Warren liked to attend father’s stock brokerage shop when he was a child. The main reason was the game he played, chalking the stock prices on the blackboard in the office.

When he was 12 he made his first investment.

Buffett bought just three shares of Cities Service Preferred. He paid $38.25 each. Warren had saved $120 and he registered his sister as a partner to buy three shares.

The stock soon fell to $27.

While the majority wanted to sell them as fast as it was possible, Buffett held them until they went up and reached $40.

Then he sold them, making a $5 profit. And it was his first investing mistake because they exploded to nearly $202 per share.
He regretted his judgment so much that later when he became a famous investor, he noticed this occasion as one of the first and most important lessons about patience in investing.

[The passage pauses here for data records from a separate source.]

(** What the first two steps of a commit produce. *)
Lemma materialize_ok p signer c r v vd :
  materialize p rules signer c = inr (r, v, vd) →
  ∃ t, checked_add_u64 (peek (lw_time_source (mc_writer c))) 1 = Some t ∧
    rec_kind r = prop_kind p ∧ rec_space r = prop_space p ∧ rec_thread r = prop_thread p ∧
    rec_time r = peek (lw_time_source (mc_writer c)) ∧ rec_schema r = prop_schema p ∧
    rec_data r = prop_data p ∧ rec_refs r = sort_and_dedup_refs (prop_refs p) ∧
    (signer = None → rec_author r = prop_author p) ∧
    (author_wf (prop_author p) = true → author_wf (rec_author r) = true) ∧
    compute_id r = Some (rec_id r) ∧
    vd = verify_record r (records_of c) rules (mc_state c) ∧
    materialize_verdict r t vd = Some v.
Proof.
  unfold materialize. destruct (checked_add_u64 _ 1) as [t|] eqn:Et; [|done].
  cbn [ok_or mbind result_bind].
  set (r0 := mk_record zero_hash _ _ _ _ _ _ _ _ _).
  destruct (match signer with Some _ => _ | None => _ end) as [|r1] eqn:Es; [done|].
  cbn [ok_or mbind result_bind].
  destruct (with_computed_id r1) as [r2|] eqn:Ei; [|done]. cbn [ok_or mbind result_bind].
  destruct (materialize_verdict r2 t _) as [v2|] eqn:Ev; [|done]. cbn [ok_or mbind result_bind].
  intros [= <- <- <-]. exists t. apply with_computed_id_ok in Ei as (id & -> & Hid).
  assert (Hr1 : r1 = r0 ∨ ∃ secret s, signer = Some secret ∧ sign secret r0 = Some s ∧
    r1 = attach s r0).
  { destruct signer as [secret|]; [|by injection Es as ->; left]. right.
    destruct (sign secret r0) as [s|] eqn:E; [|done]. cbn [ok_or mbind result_bind] in Es.
    injection Es as <-. eauto. }
  destruct Hr1 as [->|(secret & s & -> & Hs & ->)]; split_and!; try done.
  unfold author_wf. simpl. intros [-> _]%andb_true_iff.
  unfold sign in Hs. destruct (signing_bytes r0); [|done]. injection Hs as <-. simpl.
  unfold public_key_hex. apply Is_true_true, hex_encode_wf.
Qed.
(** ** Steps on a disk that does not fail *)

Lemma write_to_file_ok i d :
  budget d = None → ∃ d', write_to_file i d = (d', inr tt) ∧
    records_log d' = records_log d ∧ budget d' = None.
Proof.
  intros Hd. destruct (intent_canonical i) as [b Hb].
  unfold write_to_file, sync_parent_dir, mbind, eff_bind, lift_opt. rewrite Hb. cbn [ok_or].
  rewrite io_op_ok by done. unfold io_write. cbn [budget set_intent_tmp]. rewrite Hd.
  rewrite io_op_ok by done. rewrite io_op_ok by done. rewrite io_op_ok by done.
  by eexists.
Qed.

He was really shocked. Warren saw that he and his sister would have a profit of almost $500 if he held shares a bit longer.
But he learned the lesson, and it is more important than $500.

His whole life was a demonstration of that knowledge.

In Columbia University he learned and finally formed his investment philosophy – value investing. It is based on a concept established by Benjamin Graham.

Buffett attended New York Institute of Finance to shape his economics education.

Soon after that, he began numerous business partnerships. One with Benjamin Graham.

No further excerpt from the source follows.